(Task input begins)

(** What an approval of [src/lib/validation-service.ts] records. *)
Lemma lib_evaluate_approved (c : ClienteData) (w : World)
    (e : EvaluationResult) (w' : World) :
  Lib.evaluateCliente svc c w = (Ok e, w') ->
  resultado e = aprobado ->
  500000 <= sueldoNeto c
  /\ (exists resp, bcra (detalles e) = Lib.classify resp)
  /\ montoMaximo e
     = Some (Lib.calculateMaxAmount c (bcra (detalles e)) (banco (detalles e))).
Proof.
  destruct (validateProtecap_run (dni c) w) as [p [Hp _]].
  destruct (lib_validateBCRA_run svc (dni c) (snd (sleep 1500 w)))
    as (b & w2 & Hb & _ & Hrev & Hcl).
  destruct (validateBanco_lib_spec Lib.bancosHabilitados c w2)
    as (k & w3 & Hk & _).
  unfold Lib.evaluateCliente. rewrite income_stage_passes.
  destruct (500000 <=? sueldoNeto c) eqn:Ei; cbn [negb].
  2:{ unfold ret. intros H Ha. injection H as <- _. discriminate Ha. }
  apply Z.leb_le in Ei.
  unfold bind at 1. rewrite Hp.
  destruct (success p); cbn [negb].
  2:{ unfold ret. intros H Ha. injection H as <- _. discriminate Ha. }
  unfold bind at 1. rewrite Hb.
  destruct (success b) eqn:Sb; cbn [negb].
  - unfold bind at 1. unfold Lib.validateBanco. rewrite Hk.
    destruct (success k); cbn [negb]; unfold ret; intros H Ha;
      injection H as <- _; [|discriminate Ha].
    cbn [detalles bcra banco montoMaximo].
    split; [exact Ei|]. split; [|reflexivity].
    destruct (requires_review b) eqn:Rb.
    + discriminate (Hrev eq_refl).
    + exact (Hcl eq_refl).
  - destruct (truthy (field "requiresManualReview" (details b)));
      unfold ret; intros H Ha; injection H as <- _; discriminate Ha.
Qed.

Lemma lib_evaluate_amounts (c : ClienteData) (w : World) :
  exists e w',
    Lib.evaluateCliente svc c w = (Ok e, w')
    /\ (resultado e = aprobado ->
        montoMaximo e = Some 0 \/ montoMaximo e = Some 100000
        \/ montoMaximo e = Some 150000 \/ montoMaximo e = Some 200000)
    /\ (resultado e <> aprobado -> montoMaximo e = None).
Proof.
  destruct (lib_evaluate_shape svc c w) as (e & w' & He & Hs & _).
  exists e, w'. split; [exact He|]. split.
  - intro Ha.
    destruct (lib_evaluate_approved c w e w' He Ha) as (_ & _ & ->).
    destruct (lib_amount_zero c (bcra (detalles e)) (banco (detalles e)))
      as [[H|[H|[H|H]]] _]; cbv zeta in H; rewrite H; tauto.
  - intro Hn. destruct Hs as [Hm _].
    destruct (montoMaximo e); [|reflexivity].
    elim Hn. apply Hm. discriminate.
Qed.

Lemma alt_evaluate_amounts (c : ClienteData) (w : World) :
  exists e w',
    Alt.evaluateCliente svc c w = (Ok e, w')
    /\ (resultado e = aprobado ->
        montoMaximo e = Some 100000
        \/ montoMaximo e = Some 150000 \/ montoMaximo e = Some 200000)
    /\ (resultado e <> aprobado -> montoMaximo e = None).
Proof.
  destruct (alt_evaluate_table svc c w)
    as (p & b & w2 & k & w3 & e & w' & _ & _ & _ & He & _ & Hm & _).
  destruct (alt_evaluate_shape svc c w) as (e1 & w1 & He1 & Hs & _).
  rewrite He in He1. injection He1 as <- <-.
  exists e, w'. split; [exact He|]. split.
  - intro Ha.
    destruct (alt_aprobado_monto_positivo svc c w e w' He Ha)
      as (m & Hm1 & Hpos).
    rewrite (Hm Ha) in Hm1. injection Hm1 as Hm1.
    rewrite (Hm Ha).
    destruct (alt_amount_zero c b k) as [[H|[H|[H|H]]] _]; cbv zeta in H;
      rewrite H in *; try tauto. lia.
  - intro Hn. destruct Hs as [Hx _].
    destruct (montoMaximo e); [|reflexivity].
    elim Hn. apply Hx. discriminate.
Qed.

End Callers.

(Task input ends)

→ **Work required**
Among the records above, extract exactly the lines from the line with "- destruct (truthy" to the line with "montoMaximo e = Some 0", both lines included, and leave out the rest.

→ **Exercise response**
  - destruct (truthy (field "requiresManualReview" (details b)));
      unfold ret; intros H Ha; injection H as <- _; discriminate Ha.
Qed.

Lemma lib_evaluate_amounts (c : ClienteData) (w : World) :
  exists e w',
    Lib.evaluateCliente svc c w = (Ok e, w')
    /\ (resultado e = aprobado ->
        montoMaximo e = Some 0 \/ montoMaximo e = Some 100000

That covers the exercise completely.